I am letting myself get fired up by a self-help book, although maybe we don’t have to call it a self-help book, I don’t know.
The book is called Professional Troublemaker and its author is a woman I have loosely admired for years but never actually followed closely until recently, and now that I am reading her longform writing I am both inspired and jealous, because Luvvie Ajayi Jones is one year younger than me, and she has achieved many of my dreams.
On the plus side, she is also encouraging me to go after those dreams.
My life in 2017 was so challenging.

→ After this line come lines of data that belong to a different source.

(** What a listing that answers with rows has done. *)
Lemma listExpenses_run {P : Platform} env db authorization q r db' rows pg :
  handle env db authorization (ListExpenses q) = (r, db') ->
  body r = ExpensesJson rows pg ->
  exists u f,
    callerOf env db authorization = Some u
    /\ faults env UserRead = false
    /\ expenseFilterSchema q = Valid f
    /\ dateReadable (Filter.startDate f) && dateReadable (Filter.endDate f)
       && negb (faults env ExpenseRead) = true
    /\ db' = db
    /\ page pg = prisma_expense.orKeep (Filter.page f) 1%Z
    /\ limit pg = prisma_expense.orKeep (Filter.limit f) 20%Z
    /\ pages pg = ceilDiv (total pg) (limit pg)
    /\ let w := ExpenseWhere.mk (ownerFilter u) (Filter.category f)
                  (Filter.status f) (dateBound (Filter.startDate f))
                  (dateBound (Filter.endDate f)) in
       rows = map (includeUser db)
                (paginate ((page pg - 1) * limit pg) (limit pg)
                   (sortDesc Expense.createdAt
                      (filter (expenseMatches w) (expenses db))))
       /\ total pg = List.length (filter (expenseMatches w) (expenses db)).
Proof.
  unfold handle, serve, router.
  destruct (authenticated_route env db authorization
              (fun user => validate (expenseFilterSchema q) (getExpenses user)))
    as [(u & Hc & Hu & ->)|[_ Haway]].
  - unfold validate.
    destruct (expenseFilterSchema q) as [f|details|message] eqn:Hq;
      [|intros [= <- _]; discriminate|intros [= <- _]; discriminate].
    rewrite getExpenses_eval.
    destruct (dateReadable (Filter.startDate f)
              && dateReadable (Filter.endDate f)
              && negb (faults env ExpenseRead)) eqn:Hok;
      [|intros [= <- _]; discriminate].
    intros [= <- <-] [= <- <-]. exists u, f. simpl. auto 12.
  - destruct (authenticateToken _ _ env db) as [o d].
    unfold turnedAway in Haway. simpl in Haway.
    destruct Haway as [_ [->|[->|[e ->]]]]; intros [= <- _]; discriminate.
Qed.
Lemma syncUrl_full_download_witness :
  ∃ r w' e',
    syncUrl sampleDigest defaultConfig firstResponse url0 false
      (emptyWorld clock3) = (Returned r, w') ∧
    changed r = true ∧ mapGet url0 (cache w') = Some e' ∧
    hitCount e' = 0.
Proof.
  destruct (syncUrl_full_download sampleDigest defaultConfig firstResponse
              url0 false (emptyWorld clock3)
              {| status := 200; statusText := "OK"; hdrETag := Some "v1";
                 hdrLastModified := None; body := Some page |}
              page "<html>hello</html>")
    as (r & w' & e' & Hrun & _ & _ & Hget & _ & Hhit & _ & _ & _ & _ & Hnew
        & _).
  - reflexivity.
  - reflexivity.
  - reflexivity.
  - vm_compute. discriminate.
  - reflexivity.
  - reflexivity.
  - vm_compute. reflexivity.
  - vm_compute. reflexivity.
  - exists r, w', e'. split; [exact Hrun|]. split; [exact (Hnew eq_refl)|].
    split; [exact Hget | exact Hhit].
Defined.

Lemma calls_keep_coherent_witness : coherent defaultConfig afterSecondSync.
Proof.
  exact (calls_keep_coherent sampleDigest defaultConfig (emptyWorld clock3)
           afterSecondSync (coherent_empty clock3) empty_to_afterSecondSync).
Defined.

Lemma restart_recovers_cache_witness :
  cache (construct clock3 (stored afterFirstSync)) = cache afterFirstSync.
Proof.
  destruct (restart_recovers_cache defaultConfig afterFirstSync clock3
              coherent_afterFirstSync) as [H _].
  exact H.
Defined.

End SyncOps.

(** ** Normalisation: white space and static content *)

Module NormalizeOps.
Import Normalize NormalizeFacts.

Lemma spanLen_drop_head p s c t :
  drop (spanLen p s) s = c :: t → p c = false.
Proof.
  induction s as [|x s IH]; simpl; [done|].
  destruct (p x) eqn:E; simpl; [done|]. by intros [= <- _].
Qed.

Lemma tidy_weaken s : tidy true s = true → tidy false s = true.
Proof.
  destruct s as [|c t]; simpl; [done|].
  destruct (JS.isSpace c); [|done]. by rewrite andb_false_r.
Qed.

Lemma tidy_after_space s :
  tidy false s = true →
  (∀ c t, s = c :: t → JS.isSpace c = false) → tidy true s = true.
Proof.
  destruct s as [|c t]; simpl; [done|]. intros H Hh.
  by rewrite (Hh c t eq_refl) in *.
Qed.

Lemma tidy_suffix b l s : tidy b (l ++ s) = true → tidy false s = true.
Proof.
  revert b. induction l as [|c l IH]; intros b; simpl.
  - destruct b; [apply tidy_weaken | done].
  - destruct (JS.isSpace c); [|apply IH].
    intros H. apply andb_true_iff in H as [_ H]. by apply IH in H.
Qed.

Lemma tidy_blank b s c :
  tidy b s = true → c ∈ s → JS.isSpace c = true → c = " "%char.
Proof.
  revert b. induction s as [|x s IH]; intros b H Hin Hc;
    [by apply elem_of_nil in Hin|].
  simpl in H. apply elem_of_cons in Hin as [->|Hin].
  - rewrite Hc in H. apply andb_true_iff in H as [H _].
    apply andb_true_iff in H as [H _]. by apply bool_decide_eq_true in H.
  - destruct (JS.isSpace x).
    + apply andb_true_iff in H as [_ H]. by apply (IH true).
    + by apply (IH false).
Qed.

Lemma tidy_no_pair b l1 x y l2 :
  tidy b (l1 ++ x :: y :: l2) = true →
  JS.isSpace x = true → JS.isSpace y = false.
Proof.
  intros H Hx. apply tidy_suffix in H. simpl in H. rewrite Hx in H.
  apply andb_true_iff in H as [_ H].
  destruct (JS.isSpace y); [|done].
  by rewrite andb_false_r in H.
Qed.

(** The seventh replacement leaves white space in normal form and keeps a
    first unit that is not white space. *)
Lemma pass7_tidy_head n s :
  (length s ≤ n)%nat →
  tidy false (pass7 s) = true ∧
  (∀ c t, pass7 s = c :: t → JS.isSpace c = true →
          ∃ c' t', s = c' :: t' ∧ JS.isSpace c' = true).
Proof.
  unfold pass7, replaceAll. revert s.
  induction n as [|n IH]; intros [|c t] Hlen; try done;
    try (simpl in Hlen; lia).
  simpl in Hlen. cbn [replaceFrom]. unfold spaces. simpl. destruct (JS.isSpace c) eqn:Ec; simpl.
  - set (k := spanLen JS.isSpace t).
    assert (Hk : (k ≤ length t)%nat) by apply spanLen_le.
    rewrite <- (take_drop k t) at 1.
    replace k with (length (take k t)) at 1
      by (rewrite length_take; lia).
    rewrite replaceFrom_skip.
    destruct (IH (drop k t)) as [Ht Hh]; [rewrite length_drop; lia|].
    split; [|intros ? ? _ _; by exists c, t].
    apply tidy_after_space; [done|].
    intros c' t' Hout. destruct (JS.isSpace c') eqn:Ec'; [|done].
    destruct (Hh c' t' Hout Ec') as (c'' & t'' & Hd & Hs).
    apply spanLen_drop_head in Hd. congruence.
  - destruct (IH t) as [Ht Hh]; [lia|]. split; [by rewrite Ec|].
    intros c' t' [= <- <-] Hs. congruence.
Qed.

Lemma pass7_tidy s : tidy false (pass7 s) = true.
Proof. by apply (pass7_tidy_head (length s)). Qed.

Lemma trimStart_suffix s : ∃ pre, s = pre ++ trimStart s.
Proof.
  induction s as [|c s [pre IH]]; simpl; [by exists []|].
  destruct (JS.isSpace c); [|by exists []].
  exists (c :: pre). simpl. by f_equal.
Qed.

Lemma trimStart_head s c t : trimStart s = c :: t → JS.isSpace c = false.
Proof.
  induction s as [|x s IH]; simpl; [done|].
  destruct (JS.isSpace x) eqn:E; [done|]. by intros [= <- _].
Qed.
(** The inner loop [while (substage <= stage)], lines 113-138.  The host
    never reads device memory, so its control flow and the launches it
    issues are a function of [N] and [n] alone.  Returns [level] at the
    loop exit and the launches issued; [None] when the fuel runs out.
    [div = N/(pow(2,2+stage-substage))] divides in [double], which is
    exact for a power of two [N], and truncates to [int]; [N/div] is
    evaluated only in the stages that are not the last, where [div] is
    not zero for [N = 2^n]. *)
Fixpoint benyan_substages (fuel : nat) (N n stage substage level : Z)
  : option (Z * list launch) :=
  match fuel with
  | O => None
  | S fuel' =>
      if substage <=? stage then
        let div := to_int (N / 2 ^ (2 + stage - substage)) in
        let a := mkLaunch stage substage PhaseA (CompareAndSwap level N) in
        if to_uint stage <? to_uint (n - 1) then
          let size := to_int (N / to_ulong div) in
          let sh :=
            if substage =? 0
            then [mkLaunch stage substage PhaseShuffle (ShuffleN div size N)]
            else [] in
          let level' := if substage =? 0 then to_int (level + 1) else level in
          let b := mkLaunch stage substage PhaseB (CompareAndSwap level' N) in
          let bf :=
            mkLaunch stage substage PhaseButterfly (ButterflyN div size N) in
          match benyan_substages fuel' N n stage (to_int (substage + 1)) level'
          with
          | Some (lv, rest) => Some (lv, a :: sh ++ b :: bf :: rest)
          | None => None
          end
        else Some (level, [a])
      else Some (level, [])
  end.

(** The outer loop [while (stage < n)], lines 112-141. *)
Fixpoint benyan_stages (fuel : nat) (N n stage level : Z)
  : option (list launch) :=
  match fuel with
  | O => None
  | S fuel' =>
      if to_uint stage <? n then
        match benyan_substages (Z.to_nat stage + 2) N n stage 0 level with
        | Some (level', ls) =>
            match benyan_stages fuel' N n (to_int (stage + 1)) level' with
            | Some rest => Some (ls ++ rest)
            | None => None
            end
        | None => None
        end
      else Some []
  end.

(** All launches of [benyan(x, y, comparators, N, n)], in order. *)
Definition benyan_launches (N n : Z) : option (list launch) :=
  benyan_stages (Z.to_nat n + 1) N n 0 0.

Record device : Type := mkDevice {
  x : list Z;
  y : list Z;
  comparators : list bool
}.

Definition run_kernel (k : kernel) (d : device) : option device :=
  match k with
  | CompareAndSwap level N =>
      r <- compareAndSwap (x d) (comparators d) level N ;;
      Some (mkDevice (fst r) (y d) (snd r))
  | ShuffleN gridDim size N =>
      r <- shuffleN gridDim (x d) (y d) size N ;;
      Some (mkDevice (fst r) (snd r) (comparators d))
  | ButterflyN gridDim size N =>
      r <- butterflyN gridDim (x d) (y d) size N ;;
      Some (mkDevice (fst r) (snd r) (comparators d))
  end.

Fixpoint run_launches (ls : list launch) (d : device) : option device :=
  match ls with
  | [] => Some d
  | l :: rest => d' <- run_kernel (l_kernel l) d ;; run_launches rest d'
  end.

(** [benyan(x, y, comparators, N, n)] on the device state. *)
Definition benyan (d : device) (N n : Z) : option device :=
  ls <- benyan_launches N n ;; run_launches ls d.

(** ** The benchmark entry point (lines 166-386) *)



Section Main.

(** [IsPowerOfTwo] comes from helper_nov.h, which is not among the
    sources; it is a parameter of the model. *)
Variable IsPowerOfTwo : Z -> bool.





End Main.

(** ** Predicates used to state the properties *)

(** [f] maps [0, S) onto [0, S) one to one: every index of the range is
    the image of exactly one index of the range. *)
Definition bijective_on (S : Z) (f : Z -> Z) : Prop :=
  (forall p, 0 <= p < S -> 0 <= f p < S) /\
  (forall j, 0 <= j < S ->
     exists p, 0 <= p < S /\ f p = j /\
       forall q, 0 <= q < S -> f q = j -> q = p).

(** The substage values at which the launch list issues the phase-(a)
    compare of a given stage, in order. *)
Definition is_phaseA (p : phase) : bool :=
  match p with
  | PhaseA => true
  | _ => false
  end.


(** ** Closed forms of the driver loops *)

(** The integers [a, a+1, ..., a+k-1]. *)
Fixpoint zrange (a : Z) (k : nat) : list Z :=
  match k with
  | O => []
  | S k' => a :: zrange (a + 1) k'
  end.

(** The launches of one pass through the body of the inner loop, taken
    in a stage that is not the last. *)
Definition substage_launches (N stage substage level : Z) : list launch :=
  let div := to_int (N / 2 ^ (2 + stage - substage)) in
  let size := to_int (N / to_ulong div) in
  let level' := if substage =? 0 then to_int (level + 1) else level in
  mkLaunch stage substage PhaseA (CompareAndSwap level N)
  :: (if substage =? 0
      then [mkLaunch stage substage PhaseShuffle (ShuffleN div size N)]
      else [])
  ++ [mkLaunch stage substage PhaseB (CompareAndSwap level' N);
      mkLaunch stage substage PhaseButterfly (ButterflyN div size N)].

(** [k] consecutive passes starting at [substage]. *)
Fixpoint stage_launches (k : nat) (N stage substage level : Z)
  : list launch :=
  match k with
  | O => []
  | S k' =>
      substage_launches N stage substage level
      ++ stage_launches k' N stage (substage + 1)
           (if substage =? 0 then to_int (level + 1) else level)
  end.

(** [k] full stages starting at [stage], then the last stage, which
    issues its phase-(a) compare and leaves the inner loop. *)
Fixpoint stages_launches (k : nat) (N stage level : Z) : list launch :=
  match k with
  | O => [mkLaunch stage 0 PhaseA (CompareAndSwap level N)]
  | S k' =>
      stage_launches (Z.to_nat stage + 1) N stage 0 level
      ++ stages_launches k' N (stage + 1) (to_int (level + 1))
  end.

(** ** The network as a function on the key list *)

(** The two keys of a comparator after the exchange. *)
Definition ord (flag : bool) (a b : Z) : list Z :=
  if flag then [Z.max a b; Z.min a b] else [Z.min a b; Z.max a b].

(** The effect of one compare launch on consecutive pairs, the first pair
    being the one of comparator [c]. *)
Fixpoint cas_pairs (level c : Z) (l : list Z) : list Z :=
  match l with
  | a :: b :: rest => ord (comp_bool c level) a b ++ cas_pairs level (c + 1) rest
  | _ => l
  end.


(** The effect of a permutation kernel on one chunk. *)
Definition apply_perm (ind_out : Z -> Z) (size : Z) (chunk : list Z)
  : list Z :=
  map (fun p => nth (Z.to_nat (ind_out p)) chunk 0) (range size).












(** ** The kernels of the network, level by level *)








(** ** Zero-one lists *)



(** ** The staging fragment: shuffle (lines 408-422) *)



(** ** The threads of a launch *)

(** [for (i = start; i < bound; i += stride)] on [unsigned long]: the
    values the loop variable takes in the body, in order; [None] when the
    fuel runs out. *)
Fixpoint stride_loop (fuel : nat) (i stride bound : Z) : option (list Z) :=
  match fuel with
  | O => None
  | S fuel' =>
      if i <? bound
      then rest <- stride_loop fuel' (to_ulong (i + stride)) stride bound ;;
           Some (i :: rest)
      else Some []
  end.

(** The lists of several threads, one after the other. *)
Fixpoint collect (ms : list (option (list Z))) : option (list Z) :=
  match ms with
  | [] => Some []
  | m :: rest => l <- m ;; ls <- collect rest ;; Some (l ++ ls)
  end.

(** compareAndSwap, lines 79-83: the comparator positions that thread
    [threadIdx] of block [blockIdx] visits.  The stride
    [blockDim.x*gridDim.x] is a product of [unsigned int]; the first
    position is computed in [unsigned long]. *)
Definition compareAndSwap_thread (fuel : nat)
  (gridDim blockDim blockIdx threadIdx N : Z) : option (list Z) :=
  stride_loop fuel (to_ulong (blockDim * blockIdx + threadIdx))
    (to_uint (blockDim * gridDim)) N.

(** The positions visited by a launch of [gridDim] blocks of [blockDim]
    threads, block by block and thread by thread. *)
Definition compareAndSwap_threads (fuel : nat) (gridDim blockDim N : Z)
  : option (list Z) :=
  collect
    (map (fun b =>
            collect
              (map (fun t => compareAndSwap_thread fuel gridDim blockDim b t N)
                   (range blockDim)))
         (range gridDim)).

(** shuffleN and butterflyN, lines 25-26, 40, 52-53 and 70: the positions
    [ind_in] that thread [threadIdx] of a block of [blockDim] threads
    visits in each of the two loops. *)
Definition permute_thread (fuel : nat) (blockDim threadIdx size : Z)
  : option (list Z) :=
  stride_loop fuel threadIdx blockDim (to_ulong size).
Lemma distinct_NoDup (l : list JsString) : distinct l = true -> NoDup l.
Proof.
  induction l as [|x l IH]; cbn [distinct]; intros H; constructor.
  - apply andb_prop in H as [H _]. apply negb_true_iff in H.
    intros Hin. apply includes_In in Hin. congruence.
  - apply IH. now apply andb_prop in H as [_ H].
Qed.

(** The first process is stopped after its first record; the second
    resumes, works on the records from position 2 on, and reports 3
    processed where one uninterrupted run reports 5. *)
Lemma resume_skips_twice_witness :
  (snd firstProcess = Killed
   /\ map ProcessResult.mint (logs (fst firstProcess)) = firstn 1 mints
   /\ Checkpoint.processedMints leftBehind = firstn 1 mints)
  /\ (toProcess (configOf 1 1 true true) manifest (restart (fst firstProcess))
      = skipn (2 * 1) manifest
      /\ (forall summary,
            snd (main (P := scripted) (configOf 1 1 true true) walletKey manifest true 10
                   (restart (fst firstProcess))) = Completed summary ->
            Summary.totalProcessed summary
            = Z.of_nat (List.length manifest - 2 * 1)))
  /\ reported (snd (main (P := scripted) (configOf 1 1 true true) walletKey manifest
                      true 10 (restart (fst firstProcess))))
     = Some (3, 4, 0, 0)%Z
  /\ reported (snd (main (P := scripted) (configOf 1 1 true false) walletKey manifest
                      true 10 (worldOf (nodeOf walletKey 0) None)))
     = Some (5, 5, 0, 0)%Z.
Proof.
  split; [vm_compute; repeat split|].
  split; [|vm_compute; split; reflexivity].
  apply (resume_skips_twice (P := scripted) (configOf 1 1 true true) walletKey manifest 1
           leftBehind true 10 (restart (fst firstProcess))).
  - reflexivity.
  - reflexivity.
  - reflexivity.
  - apply distinct_NoDup. vm_compute. reflexivity.
  - vm_compute. reflexivity.
  - vm_compute. reflexivity.
  - vm_compute. reflexivity.
Defined.
(** * Avatar models (app/avatar/models.py): a shallow embedding

    The module is Django glue over image libraries.  The embedding keeps
    the control flow of every method (guards, [try]/[except Exception],
    order of the calls) and takes what the module imports (the converters,
    the perceptual hash, the SVG composer, the storage naming) as the
    fields of one interface, [Library].

    Effects are explicit: a method is a function of the [World] (the table
    behind [BaseAvatar.objects], the lookups issued, the converter calls,
    the files written, the log records, the random bytes drawn) that returns
    a value or a raised exception together with the new world. *)

From Stdlib Require Import List String Ascii Bool Arith NArith ZArith QArith Lia.
From Stdlib Require Import DecimalString.
Import ListNotations.

#[local] Set Warnings "-register-all".

Close Scope Q_scope.

Open Scope list_scope.
Open Scope string_scope.

(** ** Python values *)

Definition bytes := list Byte.byte.

(** [str(n)] of a non-negative int. *)
Definition str_of_nat (n : nat) : string :=
  NilZero.string_of_uint (Nat.to_uint n).

(** Truthiness of a [str]. *)
Definition str_bool (s : string) : bool :=
  negb (s =? "").

(** [x in xs] for a list of strings. *)
Definition str_in (x : string) (xs : list string) : bool :=
  existsb (String.eqb x) xs.

(** Exceptions.  [except Exception] catches every class but the ones that
    derive from [BaseException] only ([KeyboardInterrupt], [SystemExit],
    [GeneratorExit]). *)
Inductive exn_class : Type :=
| AttributeError
| ValueError
| OtherException (class_name : string)
| NonException (class_name : string).

Record exn : Type := Exn { exn_cls : exn_class; exn_msg : string }.

Definition is_Exception (e : exn) : bool :=
  match exn_cls e with
  | NonException _ => false
  | _ => true
  end.

Inductive result (A : Type) : Type :=
| Ok (a : A)
| Raise (e : exn).
Arguments Ok {A} a.
Arguments Raise {A} e.

Definition is_ok {A} (r : result A) : bool :=
  match r with Ok _ => true | Raise _ => false end.

(** JSON values as Python's [json] decodes them; a [dict] keeps its
    iteration order, so it is an association list. *)
Inductive json : Type :=
| JNull
| JBool (b : bool)
| JInt (n : Z)
| JFloat (mantissa exponent : Z)
| JStr (s : string)
| JArr (items : list json)
| JObj (entries : list (string * json)).

(** [d.get(k)] on the entries of a dict. *)
Fixpoint dict_get (d : list (string * json)) (k : string) : option json :=
  match d with
  | [] => None
  | (k', v) :: d' => if k' =? k then Some v else dict_get d' k
  end.

(** [type(v).__name__]. *)
Definition py_type_name (v : json) : string :=
  match v with
  | JNull => "NoneType"
  | JBool _ => "bool"
  | JInt _ => "int"
  | JFloat _ _ => "float"
  | JStr _ => "str"
  | JArr _ => "list"
  | JObj _ => "dict"
  end.

(** The exception of [v.attr] on a value without that attribute. *)
Definition no_attribute (type_name attr : string) : exn :=
  Exn AttributeError ("'" ++ type_name ++ "' object has no attribute '" ++ attr ++ "'").

(** [v.get(k)]: only a dict has the attribute. *)
Definition json_get (v : json) (k : string) : result (option json) :=
  match v with
  | JObj d => Ok (dict_get d k)
  | _ => Raise (no_attribute (py_type_name v) "get")
  end.

(** [v.items()]. *)
Definition json_items (v : json) : result (list (string * json)) :=
  match v with
  | JObj d => Ok d
  | _ => Raise (no_attribute (py_type_name v) "items")
  end.

Definition rbind {A B} (r : result A) (k : A -> result B) : result B :=
  match r with
  | Ok a => k a
  | Raise e => Raise e
  end.

(** ** Records of the models *)

Record Profile : Type := mkProfile { profile_pk : nat; handle : string }.

(** A file with its name: a [ContentFile], or what a file field holds. *)
Record File : Type := mkFile { fname : string; fdata : bytes }.

(** A [FieldFile]: [None] when the column is null. *)
Definition FieldFile : Type := option File.

(** [bool(field_file)] is [bool(self.name)]. *)
Definition ff_bool (f : FieldFile) : bool :=
  match f with
  | Some x => str_bool (fname x)
  | None => false
  end.

Definition no_file (field : string) : exn :=
  Exn ValueError ("The '" ++ field ++ "' attribute has no file associated with it.").

(** [field_file._require_file()]: the field must have a name. *)
Definition require_file (field : string) (f : FieldFile) : result File :=
  match f with
  | Some x => if str_bool (fname x) then Ok x else Raise (no_file field)
  | None => Raise (no_file field)
  end.

(** [field_file.read()] of a field that was assigned a [ContentFile]: the
    content is at hand and the storage is not asked. *)
Definition ff_read (field : string) (f : FieldFile) : result bytes :=
  match require_file field f with
  | Ok x => Ok (fdata x)
  | Raise e => Raise e
  end.

Record BaseAvatar : Type := mkBaseAvatar {
  id : option nat;
  active : bool;
  profile : option Profile;
  svg : FieldFile;
  png : FieldFile;
  hash : string
}.

Record CustomAvatar : Type := mkCustomAvatar {
  custom_base : BaseAvatar;
  recommended_by_staff : bool;
  config : json
}.

Record SocialAvatar : Type := mkSocialAvatar { social_base : BaseAvatar }.

(** What a method hands back: a row of [BaseAvatar.objects] or an instance
    of one of the two subclasses. *)
Inductive avatar_obj : Type :=
| Base (b : BaseAvatar)
| Custom (c : CustomAvatar)
| Social (s : SocialAvatar).

Definition base_of (o : avatar_obj) : BaseAvatar :=
  match o with
  | Base b => b
  | Custom c => custom_base c
  | Social s => social_base s
  end.

Definition ICON_SIZE : nat * nat := (215, 215).

(** [cls(profile=..., hash=...)]: the other fields take their defaults. *)
Definition new_base (p : option Profile) (h : string) : BaseAvatar :=
  {| id := None; active := false; profile := p; svg := None; png := None; hash := h |}.

Definition set_svg (f : FieldFile) (a : BaseAvatar) : BaseAvatar :=
  {| id := id a; active := active a; profile := profile a;
     svg := f; png := png a; hash := hash a |}.

Definition set_png (f : FieldFile) (a : BaseAvatar) : BaseAvatar :=
  {| id := id a; active := active a; profile := profile a;
     svg := svg a; png := f; hash := hash a |}.

Definition set_hash (h : string) (a : BaseAvatar) : BaseAvatar :=
  {| id := id a; active := active a; profile := profile a;
     svg := svg a; png := png a; hash := h |}.

Definition set_id (i : option nat) (a : BaseAvatar) : BaseAvatar :=
  {| id := i; active := active a; profile := profile a;
     svg := svg a; png := png a; hash := hash a |}.

Definition custom_with (f : BaseAvatar -> BaseAvatar) (c : CustomAvatar) : CustomAvatar :=
  {| custom_base := f (custom_base c);
     recommended_by_staff := recommended_by_staff c;
     config := config c |}.

(** ** svgutils figures *)

Inductive Component (E : Type) : Type :=
| Line (points : list (Q * Q)) (width : string) (color : string)
| Layer (e : E).
Arguments Line {E} points width color.
Arguments Layer {E} e.

Record Figure (E : Type) : Type := mkFigure {
  fig_width : nat;
  fig_height : nat;
  fig_elements : list (Component E)
}.
Arguments mkFigure {E} _ _ _.
Arguments fig_width {E} _.
Arguments fig_height {E} _.
Arguments fig_elements {E} _.

(** ** The world *)

Inductive level : Type := ERROR | WARNING.

Inductive converter : Type := Wand | Img.

Record conv_call : Type := mkCall {
  call_converter : converter;
  call_source : FieldFile;
  call_input_fmt : string;
  call_output_fmt : string
}.

Record World : Type := mkWorld {
  rows : list BaseAvatar;               (* BaseAvatar.objects, in insertion order *)
  next_pk : nat;                        (* the key the next insert gets *)
  queries : list (option Profile * string);  (* filter(profile=, hash=) issued so far *)
  calls : list conv_call;               (* converter invocations so far *)
  saved : list (string * bytes);        (* FieldFile.save(name, content) so far *)
  log : list (level * string);          (* logger records so far *)
  drawn : nat                           (* random bytes consumed so far *)
}.

Definition M (A : Type) : Type := World -> result A * World.

Definition ret {A} (a : A) : M A := fun w => (Ok a, w).

Definition bind {A B} (m : M A) (k : A -> M B) : M B :=
  fun w =>
    match m w with
    | (Ok a, w') => k a w'
    | (Raise e, w') => (Raise e, w')
    end.

Definition lift {A} (r : result A) : M A := fun w => (r, w).

(** [try: body / except Exception as e: handler e]. *)
Definition try_except {A} (body : M A) (handler : exn -> M A) : M A :=
  fun w =>
    match body w with
    | (Ok a, w') => (Ok a, w')
    | (Raise e, w') => if is_Exception e then handler e w' else (Raise e, w')
    end.

Declare Scope py_scope.
Delimit Scope py_scope with py.
Notation "x <- m ;; k" := (bind m (fun x => k))
  (at level 61, m at next level, right associativity) : py_scope.
Notation "m ;;; k" := (bind m (fun _ => k))
  (at level 61, right associativity) : py_scope.
Open Scope py_scope.

Definition logger (l : level) (msg : string) : M unit :=
  fun w =>
    (Ok tt,
     {| rows := rows w; next_pk := next_pk w; queries := queries w; calls := calls w;
        saved := saved w; log := log w ++ [(l, msg)]; drawn := drawn w |}).

(** ** secrets.token_hex *)

Definition hex_digit (n : N) : ascii :=
  match String.get (N.to_nat n) "0123456789abcdef" with
  | Some c => c
  | None => "0"%char
  end.

Fixpoint hexlify (bs : list N) : string :=
  match bs with
  | [] => ""
  | b :: bs' =>
      String (hex_digit ((b mod 256) / 16))
        (String (hex_digit ((b mod 256) mod 16)) (hexlify bs'))
  end.

Definition is_hex_char (c : ascii) : bool :=
  existsb (Ascii.eqb c) (list_ascii_of_string "0123456789abcdef").

(** A token of [n] random bytes: [2 * n] hexadecimal characters. *)
Definition is_hex_token (n : nat) (s : string) : Prop :=
  String.length s = 2 * n /\ forallb is_hex_char (list_ascii_of_string s) = true.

That August I was newly unemployed and suddenly alone, because the person I thought I would marry had just dumped me. (Well technically he asked for a four-month break, but, that’s a whole other story.)
Four years later, I’ve been married for 3.5 years and have a 16-month-old son. My life is still challenging, but in very different ways, and with very different validations.
During the fall of four years ago, I did so much good work. I became so sure of myself, who I was and who I wanted to be. That confidence was hard won, and it was effective—I know it’s largely why I have the miraculous life I have now.
But getting married, and especially having a baby, has put a strain on my identity. Not because I’ve ever actually lost sight of who I am or who I want to be, but just, like…timing. Circumstances. Choices I made because of my partnership or parenting that I would have done differently on my own.
And I commend myself for still trying—the fact that I had a place to come put these words is proof that I still believe there is larger purpose for my writing. I wouldn’t have started this (newsletter? mommy blog?) if I didn’t believe it was worthwhile to share what I am thinking and feeling.
It’s just, I don’t see where exactly it will lead me. Now I’m aware of two people I admire/am jealous of who basically launched their careers by blogging (Glennon Doyle and Luvvi Ajayi Jones), and it’s like, what, do I think I can do the same thing? Who do I think I am to even dream that big?
Except, who cares? What does it hurt me to dream? Who does it hurt if I succeed? Why can’t I believe in my professional dreams with the same focus and intensity I believed in my personal ones? My husband and son are testament to my manifesting ability. I know I am an excellent partner and mother. Who else will I allow myself to be?